2 Nonlinear diffusion equations: a numerical example
As discussed in Section 1.1 in the paper, the nonlinear diffusion processes are in the backdrop of this model. The heart of the model is the Allen-Cahn equation (Fife 1979),(Aronson and Weinberger 1978),(Allen and Cahn 1979), a well-known equation in the field of pattern formation. Just to show how part of the PSBC’s implementation can be used to evolve an initial boundary value problem with Neumann boundary conditions: we shall take
\[\begin{equation} u_0(x) = \frac{1- \sin(\pi(2x - 1))}{2}\tag{2.1} \end{equation}\]
as an initial condition to the Allen-Cahn equation
\[\begin{equation} \partial_tu(x, t) = \varepsilon^2 \partial_x^2u(x, t) + u(x, t)(1 - u(x, t))(u(x, t) - \alpha(x)).\tag{2.2} \end{equation}\]
The parameter \(\alpha(\cdot)\) embodies medium heterogeneity. In the case shown here, we choose \(\alpha(x) = -2\), when \(x <0.5\), and \(\alpha(x)\) = 2, when \(x \geq 0.5\).
When we plot the evolution of \(u_0(\cdot)\) through the Allen-Cahn equation as a surface, we get the plot below.

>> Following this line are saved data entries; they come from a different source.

(* ===== verification/Unwind.v ===== *)
(** * Unwinding stack frames (src/unwind.c)

    Popping a frame: the next activation gets a copy of the current register
    set, the registers its callee saved are read back from the stack through
    the unwinding records, and SP, FBP and CFA are set up. *)

From S2P Require Import Prelude Machine Bitmap LinkedList CallSite Regs Context.

(** ** Definitions *)

Definition setup_regset (ctx : rewrite_context) (act : Z) : M rewrite_context :=
  let p := ptr_add (rc_regset_pool ctx) (act * regset_size (REGOPS ctx)) in
  ctx ← upd_acts (set_regs p) act ctx;
  prev ← acts ctx (act - 1);
  cur ← acts ctx act;
  regset_clone (REGOPS ctx) (act_regs prev) (act_regs cur);;
  mret ctx.

(** [callee_saved_pool] is a [STORAGE_TYPE*]: its index counts words, and
    [bitmap_size] counts bytes. *)
Definition callee_saved_bits (ctx : rewrite_context) (act : Z) : Z :=
  let num_regs := num_regs (REGOPS ctx) in
  ptr_add (rc_callee_saved_pool ctx) (8 * (act * bitmap_size num_regs)).

Definition setup_callee_saved_bits (ctx : rewrite_context) (act : Z) : M rewrite_context :=
  upd_acts (set_callee_saved
    (Bitmap (num_regs (REGOPS ctx)) (callee_saved_bits ctx act))) act ctx.

(** [unwind_start] and [unwind_end], as 32-bit integers. *)
Definition unwind_start (s : call_site) : Z := wrap32 (cs_unwind_offset s).
Definition unwind_end (s : call_site) : Z := wrap32 (unwind_start s + cs_num_unwind s).

(** One iteration of the restoring loop. *)
Definition restore_one (ctx : rewrite_context) (act : Z) (i : Z) : M unit :=
  prev ← acts ctx (act - 1);
  cur ← acts ctx act;
  loc ← lift (get (znth (h_unwind_locs (rc_handle ctx)) i));
  fp ← fbp (REGOPS ctx) (act_regs prev);
  let saved_loc := ptr_add fp (ul_offset loc) in
  dst ← lift (reg (REGOPS ctx) (act_regs cur) (ul_reg loc));
  n ← lift (callee_reg_size (PROPS ctx) (ul_reg loc));
  memcpy dst saved_loc n;;
  bitmap_set (act_callee_saved prev) (ul_reg loc).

Actually, we shall mostly treat the coefficients of this PDE as trainable weights: parameters that we will tweak in order to get the desired asymptotic behavior and, in this way, do binary classification. This is what we explain next.
One of the first motivations to this project can be found in the interesting paper (Angenent, Mallet-Paret, and Peletier 1987), where they have shown that several nontrivial layered patterns^{Stationary solutions to equation (2.2) that, roughly speaking, gets “concentrated” around values 0 and 1, displaying layers in between these values.} can be found if \(\alpha(\cdot)\) is non-homogeneous in space. There is an extensive discussion about why this is interesting, and we refer the reader to Section 1.1 in the paper.

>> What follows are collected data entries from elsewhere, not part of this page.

Lemma tame_unwind_and_size s src dest :
  quiet_context src -> quiet_context dest ->
  (s = false -> 0 <= rc_act src <= zlen (rc_acts src) /\ zlen (rc_acts src) <= MAX_FRAMES) ->
  tame s (fun r => keeps src r.1 /\ keeps dest r.2) (unwind_and_size src dest).
Proof.
  intros Hs Hd Hlen. unfold unwind_and_size, ACT.
  eapply tame_bind; [apply tame_unwind_loop; try done; intros E; specialize (Hlen E);
    unfold unwind_fuel, MAX_FRAMES in *; lia|].
  intros [[c d] sz] [Hc Hk]. simpl in Hc, Hk.
  pose proof (quiet_keeps _ _ Hc Hs) as Hqc. pose proof (quiet_keeps _ _ Hk Hd) as Hqd.
  eapply tame_bind; [apply tame_spins, tame_pop_frame; apply Hqc|intros c1 Hc1].
  eapply (tame_bind _ any).
  { destruct (sp_needs_align _); [apply tame_lift, q_align, Hqd|by apply tame_ret]. }
  intros stack _. set (d1 := set_stack stack _). assert (Hk1 : keeps d d1) by done.
  pose proof (quiet_keeps _ _ Hk1 Hqd) as Hq1.
  eapply tame_bind; [apply tame_acts|intros a _].
  eapply tame_bind; [apply tame_spins, q_set_sp, Hq1|intros _ _].
  eapply tame_bind; [apply tame_memset|intros _ _].
  eapply tame_bind; [apply tame_spins, tame_bootstrap_funcentry; apply Hq1|intros d2 Hd2].
  apply tame_ret. simpl. split.
  - by eapply keeps_trans.
  - eapply keeps_trans; [exact Hk|]. by eapply keeps_trans.
Qed.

Remark: You can read more about pattern formation in the book (Nishiura 2002) (Chapter 4.2 deals with the Allen-Cahn model), and also in the very nice article Arnd Scheel wrote to the Princeton Companion to Applied Mathematics, Section IV. 27 (Dennis et al. 2015).
2.1 Propagation with randomly generated coefficients
Next, for illustrative purposes, we would like to evolve and plot the evolution of several different initial conditions in the interval [0,1] (this is not shown in the paper, but the code can be found in version 1 of this project, in “Notebook_examples.ipynb”). The model that we use is, initially, a discretization of (2.2), with \(\varepsilon = 0\), which then becomes an ODE:
\[\begin{equation} U^{[n+1]} = U^{[n]} + \Delta_t^{u}f(U^{[n]},\alpha^{[n]}),\tag{2.3} \end{equation}\]
where \(f(U^{[n]},\alpha^{[n]}):= U^{[n]}(1 - U^{[n]})(U^{[n]} - \alpha^{[n]} )\).
It is good to have in mind that the coefficients in the above ODE will play the role of trainable weights in Machine Learning: we will “adjust” the coefficients in \(\alpha(\cdot)\) in order to achieve a certain final, target end state.
As mentioned earlier, there is a clear correspondence between the initial value (ODE/PDE) problem and forward propagation and, consequently, the stability of (2.3) has to be considered. The discretization it presents is known as (explicit) Euler method, which is known to be (linearly) unstable in many cases. A good part of the paper was devoted to showing that there is some kind of nonlinear stabilization mechanism that prevents solutions from blowing up, a condition referred to as Invariant Region Enforcing Condition, which establishes a critical threshold for the size of \(\Delta_t^u\), beyond which solutions can blow up.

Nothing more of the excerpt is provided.